### Requirement
Locate the line that contains "ask_brief_rationale := ask_brief_rationale" in the entries below, then repeat it and every following line through the line that contains "by (intros n; split; reflexivity).", exactly, and no others.

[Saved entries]

§ §

(** * The rest of the program *)

(** ** Further field updates *)

Definition set_meta_undesired (v : pystr) (o : PromptOptions) : PromptOptions :=
  {| role := role o; custom_role := custom_role o; task := task o;
     audience := audience o; constraints := constraints o;
     delimiters := delimiters o; output_format := output_format o;
     json_schema := json_schema o; additional_context := additional_context o;
     eagerness := eagerness o; reasoning_effort := reasoning_effort o;
     include_tool_preamble := include_tool_preamble o;
     include_persistence := include_persistence o;
     include_progress_narration := include_progress_narration o;
     include_tool_disambiguation := include_tool_disambiguation o;
     tool_context := tool_context o; coding_mode := coding_mode o;
     include_planning := include_planning o;
     planning_snippet := planning_snippet o;
     include_apply_patch_instr := include_apply_patch_instr o;
     include_tool_defs := include_tool_defs o; coding_notes := coding_notes o;
     verbosity := verbosity o; verbosity_override := verbosity_override o;
     markdown_guidance := markdown_guidance o;
     ask_brief_rationale := ask_brief_rationale o; meta_mode := meta_mode o;
     meta_prompt := meta_prompt o; meta_desired := meta_desired o;
     meta_undesired := v; examples := examples o; variables := variables o;
     include_swe_bench := include_swe_bench o;
     include_retail_min_reason := include_retail_min_reason o |}.
Lemma levelInvariant_item s item :
  levelInvariant s ->
  (itemLevel item <= length (nodeStack s) - 1)%nat ->
  forall line, acceptedItem line = Some item ->
  levelInvariant (parseLine s line) /\
  (length (nodeStack (parseLine s line)) - 1 = S (itemLevel item))%nat.
Proof.
  intros Hinv Hle line Hacc. rewrite (parseLine_item s line item Hacc). cbv zeta.
  destruct Hinv as (Hne & Hstack & Hpar).
  assert (Hlen : (itemLevel item + 1 <= length (nodeStack s))%nat).
  { destruct (nodeStack s); [contradiction|]. cbn in *. lia. }
  set (l := itemLevel item) in *.
  assert (Hlast : last (take (l + 1) (nodeStack s)) = nodeStack s !! l).
  { rewrite last_lookup, length_take, Nat.min_l by lia.
    replace (Nat.pred (l + 1)) with l by lia.
    apply lookup_take_lt. lia. }
  destruct (lookup_lt_is_Some_2 (nodeStack s) l ltac:(lia)) as [p Hp].
  rewrite Hlast, Hp.
  destruct (Hstack l p Hp) as (pn & Hpn & Hpl).
  assert (Hf : forall n, level (data (pushChild (length (store s)) n)) = level (data n)
                         /\ parent (pushChild (length (store s)) n) = parent n)
    by (intros n; split; reflexivity).
  set (st1 := alter (pushChild (length (store s))) p (store s)).
  assert (Hlen1 : length st1 = length (store s)) by apply length_alter.
  assert (Hold : forall i n0, store s !! i = Some n0 ->
            exists n, (st1 ++ [ {| data := newNodeData (content item) (l + 1);
                                  parent := Some p; children := [] |} ]) !! i = Some n
                      /\ level (data n) = level (data n0)
                      /\ parent n = parent n0).
  { intros i n0 Hn0.
    destruct (proj2 (alter_lookup_level _ p (store s) i Hf) n0 Hn0)
      as (n & Hn & Hl & Hq).
    exists n. split; [|auto]. rewrite lookup_app_l; [exact Hn|].
    rewrite Hlen1. eapply lookup_lt_Some; eauto. }
  split; [split; [|split]|].
  - cbn. destruct (take _ _); discriminate.
  - cbn [nodeStack store]. intros k id Hk.
    apply lookup_app_Some in Hk as [Hk|[Hk1 Hk2]].
    + apply lookup_take_Some in Hk as [Hk Hkl].
      destruct (Hstack k id Hk) as (n0 & Hn0 & Hl0).
      destruct (Hold id n0 Hn0) as (n & Hn & Hl & _).
      exists n. split; [exact Hn|]. congruence.
    + rewrite length_take, Nat.min_l in Hk1, Hk2 by lia.
      destruct (k - (l + 1))%nat eqn:E; [|destruct n; discriminate].
      injection Hk2 as <-. eexists. split.
      * rewrite lookup_app_r by lia. rewrite Hlen1, Nat.sub_diag. reflexivity.
      * cbn. lia.
  - cbn [store]. intros i n Hn Hi.
    apply lookup_app_Some in Hn as [Hn|[Hn1 Hn2]].
    + destruct (proj1 (alter_lookup_level _ p (store s) i Hf) n Hn)
        as (n0 & Hn0 & Hl0 & Hp0).
      destruct (Hpar i n0 Hn0 Hi) as (q & qn & Hq & Hqn & Hlv).
      destruct (Hold q qn Hqn) as (qn' & Hqn' & Hl' & _).
      exists q, qn'. split; [congruence|]. split; [exact Hqn'|]. congruence.
    + destruct (i - length st1)%nat eqn:E; [|destruct n0; discriminate].
      injection Hn2 as <-. cbn [parent data newNodeData level].
      destruct (Hold p pn Hpn) as (pn' & Hpn' & Hl' & _).
      exists p, pn'. split; [reflexivity|]. split; [exact Hpn'|]. lia.
  - cbn [nodeStack]. rewrite length_app, length_take, Nat.min_l by lia.
    cbn. lia.
Qed.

§ §

### Answer box
     ask_brief_rationale := ask_brief_rationale o; meta_mode := meta_mode o;
     meta_prompt := meta_prompt o; meta_desired := meta_desired o;
     meta_undesired := v; examples := examples o; variables := variables o;
     include_swe_bench := include_swe_bench o;
     include_retail_min_reason := include_retail_min_reason o |}.
Lemma levelInvariant_item s item :
  levelInvariant s ->
  (itemLevel item <= length (nodeStack s) - 1)%nat ->
  forall line, acceptedItem line = Some item ->
  levelInvariant (parseLine s line) /\
  (length (nodeStack (parseLine s line)) - 1 = S (itemLevel item))%nat.
Proof.
  intros Hinv Hle line Hacc. rewrite (parseLine_item s line item Hacc). cbv zeta.
  destruct Hinv as (Hne & Hstack & Hpar).
  assert (Hlen : (itemLevel item + 1 <= length (nodeStack s))%nat).
  { destruct (nodeStack s); [contradiction|]. cbn in *. lia. }
  set (l := itemLevel item) in *.
  assert (Hlast : last (take (l + 1) (nodeStack s)) = nodeStack s !! l).
  { rewrite last_lookup, length_take, Nat.min_l by lia.
    replace (Nat.pred (l + 1)) with l by lia.
    apply lookup_take_lt. lia. }
  destruct (lookup_lt_is_Some_2 (nodeStack s) l ltac:(lia)) as [p Hp].
  rewrite Hlast, Hp.
  destruct (Hstack l p Hp) as (pn & Hpn & Hpl).
  assert (Hf : forall n, level (data (pushChild (length (store s)) n)) = level (data n)
                         /\ parent (pushChild (length (store s)) n) = parent n)
    by (intros n; split; reflexivity).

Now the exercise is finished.